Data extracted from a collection

(** X13: after a failed scan the next call goes on behind the failing
    row.  When the scan of a row fails after [k] rows of the same call,
    the row is consumed; the next call of [Next] takes up to 1024 of
    the rows after it, returns true exactly when there is one, and
    exposes a batch of [k] rows more than it took, which in every column
    holds the cells of the rows before the failing one followed by the
    cells of the rows it took: a batch of up to 2047 rows. *)
Theorem Next_resumes_after_failure :
  forall (types : list arrow.DataType) (tmpl : list (option RowDest))
         (good : list Row) (bad : Row) (rest : list Row) (e : error)
         (w : World) (s : arrow.Schema) (m : nat),
    poised types tmpl (good ++ bad :: rest) w ->
    schema (rdr w) = Some s ->
    Forall (wellBehaved tmpl) good ->
    length good < maxBatchSize ->
    (forall d, snd (bad d) = Some e) ->
    (forall d, Forall2 sameShape tmpl d -> Forall2 sameShape d (fst (bad d))) ->
    Forall (wellBehaved tmpl) rest ->
    m = Nat.min (length rest) maxBatchSize ->
    exists w1 w2 rec,
      Next w = Ok (false, w1) /\
      Record' w1 = None /\
      Next w1 = Ok ((0 <? m)%nat, w2) /\
      Record' w2 = Some rec /\
      NumRows rec = length good + m /\
      Err w2 = Err w1 /\
      (forall j t, nth_error types j = Some t ->
         column j rec
         = cellsOfColumn t j (dests good (rowdest (rdr w)))
           ++ cellsOfColumn t j (dests (firstn m rest) (rowdest (rdr w1)))).
Proof.
  intros types tmpl good bad rest e w s m
         (cur & fbs & Hr & Hp & Hb & Ha & Ht & Hty & Hne) Es Hg Hk Hbad Hbs Hrest Hm.
  destruct (scanLoop_fails_cells tmpl good bad rest e 0 (rowdest (rdr w)) fbs 0
              Hg Ht Ha Hk Hbad) as [Hrun Hal].
  rewrite !Nat.add_0_l in *.
  destruct (dests_shapes tmpl good (rowdest (rdr w)) Hg Ht) as (Hds1 & HtA & _).
  set (ds1 := dests good (rowdest (rdr w))) in *.
  set (dA := destAfter good (rowdest (rdr w))) in *.
  set (fbsK := fold_left appendCells ds1 fbs) in *.
  assert (Hfne : fbs <> []).
  { intros ->. simpl in Hty. congruence. }
  assert (HtB : Forall2 sameShape tmpl (fst (bad dA)))
    by (eapply Forall2_sameShape_trans; [exact HtA | now apply Hbs]).
  assert (HalB : aligned (length good) (fst (bad dA)) fbsK)
    by (eapply aligned_sameShape; [apply Hbs; exact HtA | exact Hal]).
  assert (HlenT : length tmpl = length fbs).
  { destruct Ha as [Hc _]. apply Forall2_length in Hc, Ht. congruence. }
  eexists.
  assert (HN1 : Next w
                = Ok (false,
                      mkWorld
                        (mkReader (refCount (rdr w)) (Some s)
                           (Some (mkRows (ColumnTypes cur) rest)) None (Some fbsK)
                           (Some (scanError Schema_String anypb_New e s))
                           (fst (bad dA)))
                        (match record (rdr w) with
                         | Some rec => trace w ++ [RecordRelease rec]
                         | None => trace w
                         end))).
  { unfold Next. rewrite Hr, Hp, Hb, Hrun. simpl bind. cbv iota beta.
    rewrite Es. reflexivity. }
  destruct (Next_aligned tmpl
              (mkWorld
                 (mkReader (refCount (rdr w)) (Some s)
                    (Some (mkRows (ColumnTypes cur) rest)) None (Some fbsK)
                    (Some (scanError Schema_String anypb_New e s))
                    (fst (bad dA)))
                 (match record (rdr w) with
                  | Some rec => trace w ++ [RecordRelease rec]
                  | None => trace w
                  end))
              (mkRows (ColumnTypes cur) rest) fbsK (length good) m
              eq_refl eq_refl)
    as (w2 & HN2 & HR2 & HE2); try assumption.
  { intros HF. apply (f_equal (@length _)) in HF. unfold fbsK in HF.
    rewrite fold_appendCells_length in HF. destruct fbs; [congruence | discriminate]. }
  exists w2. eexists.
  split; [exact HN1|]. split; [reflexivity|].
  split; [exact HN2|]. split; [exact HR2|].
  cbn [NumRows]. split; [reflexivity|]. split; [exact HE2|].
  intros j t Hj. unfold column. cbn [columns rdr rowdest pending].
  set (ds2 := dests (firstn m rest) (fst (bad dA))).
  unfold fbsK. rewrite <- fold_left_app.
  rewrite <- Hty in Hj. rewrite nth_error_map in Hj.
  destruct (nth_error fbs j) as [fb|] eqn:Efb; [|discriminate Hj].
  simpl in Hj. injection Hj as <-.
  assert (Hds : Forall (fun d => length d = length fbs) (ds1 ++ ds2)).
  { apply Forall_app. split.
    - eapply Forall_impl; [|exact Hds1]. simpl. intros d Hd. congruence.
    - destruct (dests_shapes tmpl (firstn m rest) (fst (bad dA))
                  (Forall_firstn _ m _ Hrest) HtB) as (H1 & _).
      eapply Forall_impl; [|exact H1]. simpl. intros d Hd. congruence. }
  pose proof (fold_appendCells_nth (ds1 ++ ds2) fbs j fb Hds Efb) as Hn.
  apply (map_nth_error cells) in Hn. cbn [cells] in Hn.
  rewrite (nth_error_nth _ _ _ Hn).
  destruct Ha as [_ Hl]. rewrite Forall_forall in Hl.
  apply nth_error_In in Efb. apply Hl in Efb.
  destruct (cells fb); [|discriminate Efb].
  unfold cellsOfColumn. now rewrite map_app.
Qed.

Lemma noCase_sameShape (a b : option RowDest) :
  sameShape a b -> noCase a -> noCase b.
Proof.
  destruct a as [[]|], b as [[]|]; simpl; try tauto; try discriminate.
Qed.

Lemma Forall_noCase_sameShape (l l' : list (option RowDest)) :
  Forall2 sameShape l l' -> Forall noCase l -> Forall noCase l'.
Proof.
  induction 1 as [|a b l l' Hab Hl IH]; intros Hn;
    inversion Hn; subst; constructor;
    eauto using noCase_sameShape.
Qed.

Lemma appendValue_noCase (fb : FieldBuilder) (d : option RowDest) :
  noCase d -> appendValue fb d = Ok fb.
Proof. destruct d as [[]|]; simpl; tauto. Qed.

Lemma appendRow_noCase (dest : list (option RowDest)) :
  forall pre suf,
    Forall noCase dest ->
    length dest <= length suf ->
    appendRow (length pre) dest (pre ++ suf) = Ok (pre ++ suf).
Proof.
  induction dest as [|v dest IH]; intros pre suf Hn Hlen; [reflexivity|].
  inversion Hn as [|? ? Hv Hd]; subst.
  destruct suf as [|fb suf]; [simpl in Hlen; lia|].
  cbn [appendRow]. unfold Field. rewrite nth_error_middle. simpl.
  rewrite (appendValue_noCase fb v Hv). simpl.
  rewrite replaceAt_middle.
  replace (S (length pre)) with (length (pre ++ [fb]))
    by (rewrite length_app; simpl; lia).
  replace (pre ++ fb :: suf) with ((pre ++ [fb]) ++ suf)
    by (now rewrite <- app_assoc).
  apply IH; [exact Hd | simpl in Hlen; lia].
Qed.

Lemma scanLoop_noCase (tmpl : list (option RowDest)) (cur : list Row) :
  forall n dest (fbs : RecordBuilder) m,
    Forall noCase tmpl ->
    length tmpl <= length fbs ->
    Forall (wellBehaved tmpl) cur ->
    Forall2 sameShape tmpl dest ->
    m = Nat.min (length cur) (maxBatchSize - n) ->
    scanLoop cur n dest (Some fbs)
    = Ok (Drained (n + m), (skipn m cur, destAfter (firstn m cur) dest, Some fbs)).
Proof.
  induction cur as [|row cur IH]; intros n dest fbs m Hno Hlen Hw Ht Hm;
    rewrite scanLoop_unfold;
    destruct (n <? maxBatchSize)%nat eqn:E.
  - simpl in Hm. subst m. now rewrite !Nat.add_0_r.
  - simpl in Hm. subst m. now rewrite !Nat.add_0_r.
  - apply Nat.ltb_lt in E.
    inversion Hw as [|? ? Hrow Hcur]; subst.
    destruct (Hrow dest Ht) as [Hshape Hok].
    rewrite Hok.
    assert (Ht1 : Forall2 sameShape tmpl (fst (row dest)))
      by (eapply Forall2_sameShape_trans; eassumption).
    assert (Hrow1 : appendRowTo (fst (row dest)) (Some fbs) = Ok (Some fbs)).
    { unfold appendRowTo.
      pose proof (appendRow_noCase (fst (row dest)) [] fbs) as K. simpl in K.
      rewrite K; [reflexivity| |].
      - eapply Forall_noCase_sameShape; eassumption.
      - apply Forall2_length in Ht1. lia. }
    rewrite Hrow1. simpl bind.
    rewrite (IH (S n) (fst (row dest)) fbs
               (Nat.min (length cur) (maxBatchSize - S n)) Hno Hlen Hcur Ht1 eq_refl).
    replace (Nat.min (length (row :: cur)) (maxBatchSize - n))
      with (S (Nat.min (length cur) (maxBatchSize - S n)))
      by (simpl length; lia).
    cbn [skipn firstn]. unfold destAfter. cbn [fold_left].
    now replace (n + S (Nat.min (length cur) (maxBatchSize - S n)))
      with (S n + Nat.min (length cur) (maxBatchSize - S n)) by lia.
  - apply Nat.ltb_ge in E.
    replace m with 0 by lia. now rewrite !Nat.add_0_r.
Qed.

The task: Above this instruction are the records; retype exactly the lines from the one containing "schema (rdr w) = Some s ->" up to and including the one containing "assert (HalB : aligned".

Written solution:
    schema (rdr w) = Some s ->
    Forall (wellBehaved tmpl) good ->
    length good < maxBatchSize ->
    (forall d, snd (bad d) = Some e) ->
    (forall d, Forall2 sameShape tmpl d -> Forall2 sameShape d (fst (bad d))) ->
    Forall (wellBehaved tmpl) rest ->
    m = Nat.min (length rest) maxBatchSize ->
    exists w1 w2 rec,
      Next w = Ok (false, w1) /\
      Record' w1 = None /\
      Next w1 = Ok ((0 <? m)%nat, w2) /\
      Record' w2 = Some rec /\
      NumRows rec = length good + m /\
      Err w2 = Err w1 /\
      (forall j t, nth_error types j = Some t ->
         column j rec
         = cellsOfColumn t j (dests good (rowdest (rdr w)))
           ++ cellsOfColumn t j (dests (firstn m rest) (rowdest (rdr w1)))).
Proof.
  intros types tmpl good bad rest e w s m
         (cur & fbs & Hr & Hp & Hb & Ha & Ht & Hty & Hne) Es Hg Hk Hbad Hbs Hrest Hm.
  destruct (scanLoop_fails_cells tmpl good bad rest e 0 (rowdest (rdr w)) fbs 0
              Hg Ht Ha Hk Hbad) as [Hrun Hal].
  rewrite !Nat.add_0_l in *.
  destruct (dests_shapes tmpl good (rowdest (rdr w)) Hg Ht) as (Hds1 & HtA & _).
  set (ds1 := dests good (rowdest (rdr w))) in *.
  set (dA := destAfter good (rowdest (rdr w))) in *.
  set (fbsK := fold_left appendCells ds1 fbs) in *.
  assert (Hfne : fbs <> []).
  { intros ->. simpl in Hty. congruence. }
  assert (HtB : Forall2 sameShape tmpl (fst (bad dA)))
    by (eapply Forall2_sameShape_trans; [exact HtA | now apply Hbs]).
  assert (HalB : aligned (length good) (fst (bad dA)) fbsK)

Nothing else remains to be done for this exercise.